Exact reproduction required: the lines below from the line with "Lemma kept_assertEq_list l1" to the line with "#[local] Hint Resolve kept_assertEq_list", both ends included, and no others.

===== Source data

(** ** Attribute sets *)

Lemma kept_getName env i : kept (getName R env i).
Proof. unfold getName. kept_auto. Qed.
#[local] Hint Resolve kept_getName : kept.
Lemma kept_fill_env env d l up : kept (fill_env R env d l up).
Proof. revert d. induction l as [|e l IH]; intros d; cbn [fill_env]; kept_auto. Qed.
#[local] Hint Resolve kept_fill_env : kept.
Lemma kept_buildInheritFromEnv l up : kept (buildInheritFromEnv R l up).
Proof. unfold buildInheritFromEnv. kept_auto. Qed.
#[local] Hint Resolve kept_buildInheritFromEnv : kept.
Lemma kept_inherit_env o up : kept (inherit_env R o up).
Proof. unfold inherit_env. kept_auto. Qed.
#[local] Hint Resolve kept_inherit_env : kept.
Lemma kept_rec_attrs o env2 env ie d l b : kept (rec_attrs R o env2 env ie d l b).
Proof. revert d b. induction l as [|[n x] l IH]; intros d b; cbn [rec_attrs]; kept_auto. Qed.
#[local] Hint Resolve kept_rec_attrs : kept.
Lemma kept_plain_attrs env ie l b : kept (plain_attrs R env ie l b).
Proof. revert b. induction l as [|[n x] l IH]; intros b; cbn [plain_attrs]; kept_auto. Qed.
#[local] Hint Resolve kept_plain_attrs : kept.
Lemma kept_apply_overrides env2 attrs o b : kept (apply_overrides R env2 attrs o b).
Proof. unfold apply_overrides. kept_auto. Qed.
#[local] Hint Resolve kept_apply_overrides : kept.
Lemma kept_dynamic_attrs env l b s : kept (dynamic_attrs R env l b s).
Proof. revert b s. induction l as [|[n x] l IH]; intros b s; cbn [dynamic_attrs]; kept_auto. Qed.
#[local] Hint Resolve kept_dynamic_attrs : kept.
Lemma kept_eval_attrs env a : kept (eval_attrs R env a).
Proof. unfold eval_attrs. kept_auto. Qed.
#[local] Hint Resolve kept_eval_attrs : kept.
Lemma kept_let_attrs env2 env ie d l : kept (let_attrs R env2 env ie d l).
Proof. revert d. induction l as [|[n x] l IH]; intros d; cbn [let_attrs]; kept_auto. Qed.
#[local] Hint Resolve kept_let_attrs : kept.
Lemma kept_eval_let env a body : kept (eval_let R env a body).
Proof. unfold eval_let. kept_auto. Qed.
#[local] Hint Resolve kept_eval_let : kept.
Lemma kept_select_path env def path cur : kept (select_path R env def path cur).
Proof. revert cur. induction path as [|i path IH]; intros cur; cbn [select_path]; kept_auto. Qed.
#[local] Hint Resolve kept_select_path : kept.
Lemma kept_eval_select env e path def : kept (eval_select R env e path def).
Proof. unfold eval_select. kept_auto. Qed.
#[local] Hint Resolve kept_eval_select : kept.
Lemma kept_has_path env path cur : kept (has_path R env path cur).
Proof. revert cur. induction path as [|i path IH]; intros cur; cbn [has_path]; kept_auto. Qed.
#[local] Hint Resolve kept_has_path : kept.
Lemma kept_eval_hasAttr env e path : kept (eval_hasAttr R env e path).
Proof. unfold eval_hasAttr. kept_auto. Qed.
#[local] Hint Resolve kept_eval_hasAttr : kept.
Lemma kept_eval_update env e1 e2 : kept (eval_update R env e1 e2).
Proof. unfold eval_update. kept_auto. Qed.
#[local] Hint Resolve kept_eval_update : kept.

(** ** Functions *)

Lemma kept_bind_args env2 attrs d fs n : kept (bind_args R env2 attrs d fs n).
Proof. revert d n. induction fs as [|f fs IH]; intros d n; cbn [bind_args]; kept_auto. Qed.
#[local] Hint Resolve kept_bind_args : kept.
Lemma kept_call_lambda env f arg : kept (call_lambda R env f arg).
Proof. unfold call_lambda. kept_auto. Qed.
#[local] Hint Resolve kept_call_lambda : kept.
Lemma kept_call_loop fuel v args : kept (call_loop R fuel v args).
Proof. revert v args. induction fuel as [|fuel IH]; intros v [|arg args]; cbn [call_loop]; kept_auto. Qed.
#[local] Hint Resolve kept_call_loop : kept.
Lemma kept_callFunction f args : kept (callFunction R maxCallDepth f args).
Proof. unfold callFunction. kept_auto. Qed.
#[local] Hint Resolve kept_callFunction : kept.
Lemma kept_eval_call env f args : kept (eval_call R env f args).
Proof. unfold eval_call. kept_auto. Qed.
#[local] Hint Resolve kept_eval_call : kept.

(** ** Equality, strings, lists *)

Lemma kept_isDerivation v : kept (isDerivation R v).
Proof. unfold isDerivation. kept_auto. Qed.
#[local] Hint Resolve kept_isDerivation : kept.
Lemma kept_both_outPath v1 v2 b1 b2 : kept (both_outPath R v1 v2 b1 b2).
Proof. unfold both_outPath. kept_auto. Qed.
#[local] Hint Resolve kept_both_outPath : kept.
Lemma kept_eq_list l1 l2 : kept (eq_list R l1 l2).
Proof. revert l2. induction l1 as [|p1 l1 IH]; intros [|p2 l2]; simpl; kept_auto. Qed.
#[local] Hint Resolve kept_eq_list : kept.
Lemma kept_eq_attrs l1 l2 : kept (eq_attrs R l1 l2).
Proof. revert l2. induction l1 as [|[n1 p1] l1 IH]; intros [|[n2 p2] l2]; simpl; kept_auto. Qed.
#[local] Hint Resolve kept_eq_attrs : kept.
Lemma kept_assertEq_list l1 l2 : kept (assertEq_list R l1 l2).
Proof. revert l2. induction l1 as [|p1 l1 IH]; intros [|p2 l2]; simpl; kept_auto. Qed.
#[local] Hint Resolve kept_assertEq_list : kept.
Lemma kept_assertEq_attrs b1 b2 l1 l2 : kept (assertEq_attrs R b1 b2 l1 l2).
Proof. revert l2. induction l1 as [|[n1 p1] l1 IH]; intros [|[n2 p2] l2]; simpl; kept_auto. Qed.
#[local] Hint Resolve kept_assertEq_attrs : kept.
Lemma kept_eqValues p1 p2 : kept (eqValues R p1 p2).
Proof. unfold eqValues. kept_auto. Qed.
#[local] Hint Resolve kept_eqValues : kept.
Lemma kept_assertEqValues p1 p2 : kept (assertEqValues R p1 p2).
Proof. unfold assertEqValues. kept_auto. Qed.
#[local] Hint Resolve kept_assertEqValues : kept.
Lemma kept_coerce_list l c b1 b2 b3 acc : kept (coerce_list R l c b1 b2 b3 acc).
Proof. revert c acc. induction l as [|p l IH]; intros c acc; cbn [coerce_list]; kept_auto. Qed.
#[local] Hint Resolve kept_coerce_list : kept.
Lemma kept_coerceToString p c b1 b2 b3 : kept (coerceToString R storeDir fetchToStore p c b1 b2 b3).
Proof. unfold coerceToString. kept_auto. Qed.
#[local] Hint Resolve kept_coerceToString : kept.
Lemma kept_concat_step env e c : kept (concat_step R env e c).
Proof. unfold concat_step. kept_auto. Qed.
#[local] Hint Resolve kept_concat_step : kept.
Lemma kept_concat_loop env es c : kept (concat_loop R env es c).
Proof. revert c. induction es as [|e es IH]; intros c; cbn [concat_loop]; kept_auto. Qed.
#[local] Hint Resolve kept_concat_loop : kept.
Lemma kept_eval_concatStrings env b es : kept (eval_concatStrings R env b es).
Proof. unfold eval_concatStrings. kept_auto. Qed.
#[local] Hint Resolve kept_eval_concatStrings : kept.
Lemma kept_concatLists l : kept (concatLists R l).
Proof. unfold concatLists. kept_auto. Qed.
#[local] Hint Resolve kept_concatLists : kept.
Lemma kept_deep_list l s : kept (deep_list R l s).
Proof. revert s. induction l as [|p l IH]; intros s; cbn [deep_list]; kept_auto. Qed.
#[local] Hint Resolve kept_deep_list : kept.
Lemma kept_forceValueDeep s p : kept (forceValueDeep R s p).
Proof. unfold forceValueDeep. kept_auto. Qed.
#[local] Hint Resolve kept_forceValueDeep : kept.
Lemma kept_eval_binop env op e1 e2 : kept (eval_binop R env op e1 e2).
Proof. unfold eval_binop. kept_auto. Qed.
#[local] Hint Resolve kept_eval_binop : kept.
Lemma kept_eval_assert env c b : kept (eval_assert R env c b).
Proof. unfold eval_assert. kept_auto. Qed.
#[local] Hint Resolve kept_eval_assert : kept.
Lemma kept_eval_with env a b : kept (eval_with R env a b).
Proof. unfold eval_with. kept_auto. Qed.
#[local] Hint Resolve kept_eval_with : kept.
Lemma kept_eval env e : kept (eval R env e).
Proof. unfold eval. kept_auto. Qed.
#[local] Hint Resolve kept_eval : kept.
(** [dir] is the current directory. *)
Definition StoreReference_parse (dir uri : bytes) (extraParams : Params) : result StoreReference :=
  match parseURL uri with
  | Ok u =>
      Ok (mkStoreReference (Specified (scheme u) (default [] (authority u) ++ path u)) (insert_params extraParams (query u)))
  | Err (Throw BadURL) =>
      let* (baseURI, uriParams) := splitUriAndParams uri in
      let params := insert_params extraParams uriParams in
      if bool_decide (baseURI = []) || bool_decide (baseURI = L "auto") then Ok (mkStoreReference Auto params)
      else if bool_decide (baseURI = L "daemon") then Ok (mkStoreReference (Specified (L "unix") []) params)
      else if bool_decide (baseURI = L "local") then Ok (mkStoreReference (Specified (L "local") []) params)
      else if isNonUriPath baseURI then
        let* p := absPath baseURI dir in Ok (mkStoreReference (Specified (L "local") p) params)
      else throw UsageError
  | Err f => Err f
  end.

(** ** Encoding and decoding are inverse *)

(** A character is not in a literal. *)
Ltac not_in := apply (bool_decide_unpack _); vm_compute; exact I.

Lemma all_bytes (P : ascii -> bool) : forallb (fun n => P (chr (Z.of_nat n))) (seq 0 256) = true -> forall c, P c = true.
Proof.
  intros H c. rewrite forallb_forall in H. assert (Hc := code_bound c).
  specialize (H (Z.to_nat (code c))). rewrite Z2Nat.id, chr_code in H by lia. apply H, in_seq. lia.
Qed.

==========

• [Result]
Lemma kept_assertEq_list l1 l2 : kept (assertEq_list R l1 l2).
Proof. revert l2. induction l1 as [|p1 l1 IH]; intros [|p2 l2]; simpl; kept_auto. Qed.
#[local] Hint Resolve kept_assertEq_list : kept.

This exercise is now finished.